— Task objective —
Give back an exact copy of the lines below, from the first through the line with "From stdpp Require Import pretty."; please stop there.

---------- Exercise input

(* ===== verification/CBData.v ===== *)
(** * Circuit breaker: rows, attempts, configuration and pin predicates

    Models the data-transfer objects and the pure predicates over them:
    [interfaces/repositories.py] (row, attempts, pin rule, override expiry),
    [services/circuit_breaker/config.py] (configuration, decision, result,
    aggregate evidence) and the predicates at the top of
    [services/circuit_breaker/manual_control.py].  Times are microseconds; a
    predicate that reads [utc_now()] takes that reading as [now]. *)

From stdpp Require Import pretty.
From Stdlib Require Import QArith_base.
From S2P Require Import Prelude.
#[local] Open Scope Z_scope.

(** ** States *)
Inductive CircuitBreakerStateEnum : Type := CLOSED | OPEN | HALF_OPEN.

Definition value (s : CircuitBreakerStateEnum) : string :=
  match s with CLOSED => "closed" | OPEN => "open" | HALF_OPEN => "half_open" end.

Definition CIRCUIT_BREAKER_PINNED_TOKEN : string := "pinned".

(** ** The stored row *)
Record CircuitBreakerStateData : Type := {
  service_name : string;
  id : option Z;
  state : string;
  failure_count : Z;
  success_count : Z;
  last_failure_at : option Z;
  opened_at : option Z;
  manually_controlled : bool;
  controlled_by_id : option Z;
  control_reason : string;
  manual_override_expires_at : option Z;
  half_open_request_count : Z;
  half_open_window_started_at : option Z;
  metadata : dict string pyval;
  created_at : option Z;
  updated_at : option Z;
}.

Definition state_is (row : CircuitBreakerStateData) (s : CircuitBreakerStateEnum) : bool :=
  bool_decide (state row = value s).

(** ** The manual-override rule *)
Definition manual_pin_is_active (now : Z) (controlled : bool) (expires_at : option Z) : bool :=
  controlled && match expires_at with None => true | Some e => now <? e end.

Definition is_pin_active (now : Z) (row : CircuitBreakerStateData) : bool :=
  manual_pin_is_active now (manually_controlled row) (manual_override_expires_at row).

(** The service-side spelling, over the same two fields. *)
Definition is_manual_pin_active (now : Z) (row : CircuitBreakerStateData) : bool :=
  manual_pin_is_active now (manually_controlled row) (manual_override_expires_at row).

Definition is_operator_block_in_force (now : Z) (row : CircuitBreakerStateData) : bool :=
  state_is row OPEN && manually_controlled row && is_manual_pin_active now row.

Definition is_pin_lift_due (now : Z) (row : CircuitBreakerStateData) : bool :=
  manually_controlled row && state_is row OPEN &&
  match manual_override_expires_at row with
  | None => false
  | Some e =>
      (e <=? now) && match opened_at row with None => true | Some o => o <=? e end
  end.

Definition resolve_manual_override_expiry (now : Z) (ttl_minutes : option Z) : option Z :=
  match ttl_minutes with
  | None => None
  | Some t => if t <=? 0 then None else Some (now + minutes t)
  end.

(** ** Attempts *)
Record CircuitBreakerCloseAttempt : Type := {
  close_state : CircuitBreakerStateData;
  did_close : bool;
}.

Record CircuitBreakerOpenAttempt : Type := {
  open_state : CircuitBreakerStateData;
  did_open : bool;
}.

Definition pinned_trip_attempt (name : string) (expires_at : option Z) :
    CircuitBreakerOpenAttempt := {|
  open_state := {|
    service_name := name; id := None; state := CIRCUIT_BREAKER_PINNED_TOKEN;
    failure_count := 0; success_count := 0; last_failure_at := None; opened_at := None;
    manually_controlled := true; controlled_by_id := None; control_reason := "";
    manual_override_expires_at := expires_at; half_open_request_count := 0;
    half_open_window_started_at := None; metadata := []; created_at := None;
    updated_at := None |};
  did_open := false |}.

(** ** Configuration

    Rates that are compared with a threshold are binary64; the dials of the
    adaptive backoff, like all delays, are rationals. *)
Record CircuitBreakerConfig : Type := {
  enabled : bool;
  failure_threshold : Z;
  recovery_timeout : Z;
  success_threshold : Z;
  minimum_calls : Z;
  sliding_window_size : Z;
  failure_rate_threshold : float;
  fallback_strategy : string;
  fallback_cache_ttl_seconds : Z;
  cb_open_burn_rate_multiplier : float;
  cb_open_base_consumption_minutes : float;
  manual_override_ttl_minutes : Z;
  half_open_max_calls : Z;
  half_open_stuck_timeout_seconds : Z;
  max_pending_duration_hours : Z;
  max_retry_lifetime_hours : Z;
  rate_limit_cascade_threshold : Z;
  rate_limit_cascade_window_seconds : Z;
  rate_limit_cascade_rate : float;
  rate_limit_cascade_minimum_calls : Z;
  self_ddos_protection_enabled : bool;
  self_ddos_rps_limit : Z;
  self_ddos_window_seconds : Z;
  self_ddos_backoff_multiplier : Q;
  self_ddos_backoff_base_seconds : Q;
  self_ddos_backoff_max_seconds : Q;
  self_ddos_backoff_jitter_factor : Q;
  rate_limit_distributed : bool;
}.

(** The dataclass defaults. *)
Definition default_config : CircuitBreakerConfig := {|
  enabled := true;
  failure_threshold := 5;
  recovery_timeout := 60;
  success_threshold := 2;
  minimum_calls := 10;
  sliding_window_size := 100;
  failure_rate_threshold := fl_of_Z 50;
  fallback_strategy := "cache";
  fallback_cache_ttl_seconds := 300;
  cb_open_burn_rate_multiplier := fl_of_Z 10;
  cb_open_base_consumption_minutes := fl_of_Z 1;
  manual_override_ttl_minutes := 90;
  half_open_max_calls := 3;
  half_open_stuck_timeout_seconds := 60;
  max_pending_duration_hours := 4;
  max_retry_lifetime_hours := 24;
  rate_limit_cascade_threshold := 10;
  rate_limit_cascade_window_seconds := 60;
  rate_limit_cascade_rate := fl_of_Z 10;
  rate_limit_cascade_minimum_calls := 20;
  self_ddos_protection_enabled := false;
  self_ddos_rps_limit := 200;
  self_ddos_window_seconds := 10;
  self_ddos_backoff_multiplier := 2 # 1;
  self_ddos_backoff_base_seconds := 1 # 1;
  self_ddos_backoff_max_seconds := 60 # 1;
  self_ddos_backoff_jitter_factor := 1 # 4;
  rate_limit_distributed := false |}.

(** ** Decision and result of the service's operations *)
Record CircuitBreakerDecision : Type := {
  allowed : bool;
  decision_state : CircuitBreakerStateData;
  window_epoch : Z;
}.

Record CircuitBreakerResult : Type := {
  success : bool;
  result_service_name : string;
  previous_state : string;
  new_state : string;
  message : string;
  error : option string;
  expires_at : option Z;
}.

Definition succeeded (name prev new msg : string) (exp : option Z) : CircuitBreakerResult := {|
  success := true; result_service_name := name; previous_state := prev;
  new_state := new; message := msg; error := None; expires_at := exp |}.

Definition failed (name err : string) : CircuitBreakerResult := {|
  success := false; result_service_name := name; previous_state := "";
  new_state := ""; message := ""; error := Some err; expires_at := None |}.

(** ** Aggregate evidence *)
Record AggregateFailureEvidence : Type := {
  failures : Z;
  total_calls : Z;
  open_circuits : Z;
  fleet_read : bool;
  tripped_failures : Z;
  tripped_calls : Z;
  tripped_names : list string;
}.

(** [rate]: 0.0 over zero calls. *)
Definition rate (e : AggregateFailureEvidence) : float :=
  if total_calls e =? 0 then fl_of_Z 0
  else fl_div (fl_of_Z (failures e)) (fl_of_Z (total_calls e)).

Definition measurable_calls (e : AggregateFailureEvidence) : Z :=
  total_calls e - tripped_calls e.

(** [measurable_rate]: [None] over zero measurable calls. *)
Definition measurable_rate (e : AggregateFailureEvidence) : option float :=
  if measurable_calls e =? 0 then None
  else Some (fl_div (fl_of_Z (failures e - tripped_failures e))
                    (fl_of_Z (measurable_calls e))).

(** ** Explicit TTLs *)
Definition MAX_MANUAL_OVERRIDE_TTL_MINUTES : Z := 1440.

(** [_reject_out_of_range_ttl]: [None] accepts; the argument is untyped. *)
Definition reject_out_of_range_ttl (name : string) (ttl_minutes : pyval) :
    option CircuitBreakerResult :=
  match ttl_minutes with
  | VNone => None
  | VInt t =>
      if (t <? 1) || (MAX_MANUAL_OVERRIDE_TTL_MINUTES <? t) then
        Some (failed name
          ("ttl_minutes must be between 1 and " +:+ pretty MAX_MANUAL_OVERRIDE_TTL_MINUTES
           +:+ " (got: " +:+ pretty t +:+ ")"))
      else None
  | _ => Some (failed name "ttl_minutes must be an integer")
  end.

(** ** Facts *)

Lemma value_inj s s' : value s = value s' → s = s'.
Proof. by destruct s, s'. Qed.

Lemma state_is_true row s : state_is row s = true ↔ state row = value s.
Proof. apply bool_decide_eq_true. Qed.

Lemma state_is_false row s : state_is row s = false ↔ state row ≠ value s.
Proof. apply bool_decide_eq_false. Qed.

(** A row is in at most one of the three states. *)
Lemma state_is_unique row s s' :
  state_is row s = true → state_is row s' = true → s = s'.
Proof. rewrite !state_is_true. intros E1 E2. apply value_inj. congruence. Qed.

(** The pin rule is evaluated per read: an override with an expiry stops being
    active at that instant and stays inactive. *)
Lemma pin_lapses now' c e :
  e <= now' → manual_pin_is_active now' c (Some e) = false.
Proof. unfold manual_pin_is_active. intros. rewrite andb_false_iff, Z.ltb_ge. lia. Qed.

Lemma pin_mono now now' c e :
  now <= now' → manual_pin_is_active now' c e = true → manual_pin_is_active now c e = true.
Proof.
  unfold manual_pin_is_active. intros Hle. rewrite !andb_true_iff.
  destruct e as [e|]; [|done]. rewrite !Z.ltb_lt. intuition lia.
Qed.

(** A block in force and a due lift exclude each other. *)
Lemma lift_due_not_active now row :
  is_pin_lift_due now row = true → is_manual_pin_active now row = false.
Proof.
  unfold is_pin_lift_due, is_manual_pin_active.
  destruct (manual_override_expires_at row) as [e|]; rewrite ?andb_false_r; [|done].
  rewrite !andb_true_iff, Z.leb_le. intros [_ [? _]]. by apply pin_lapses.
Qed.

(** Every TTL the service accepts produces an override that expires later. *)
Lemma accepted_ttl_expires now name t :
  reject_out_of_range_ttl name (VInt t) = None →
  resolve_manual_override_expiry now (Some t) = Some (now + minutes t) ∧ now < now + minutes t.
Proof.
  unfold reject_out_of_range_ttl. simpl. intros Hr. case_match eqn:E; [done|].
  apply orb_false_iff in E as [Hlo _]. apply Z.ltb_ge in Hlo.
  rewrite (proj2 (Z.leb_gt t 0)) by lia. split; [done|].
  unfold minutes, seconds, US_PER_SECOND. lia.
Qed.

--------------------

— Reply to the exercise —
(* ===== verification/CBData.v ===== *)
(** * Circuit breaker: rows, attempts, configuration and pin predicates

    Models the data-transfer objects and the pure predicates over them:
    [interfaces/repositories.py] (row, attempts, pin rule, override expiry),
    [services/circuit_breaker/config.py] (configuration, decision, result,
    aggregate evidence) and the predicates at the top of
    [services/circuit_breaker/manual_control.py].  Times are microseconds; a
    predicate that reads [utc_now()] takes that reading as [now]. *)

From stdpp Require Import pretty.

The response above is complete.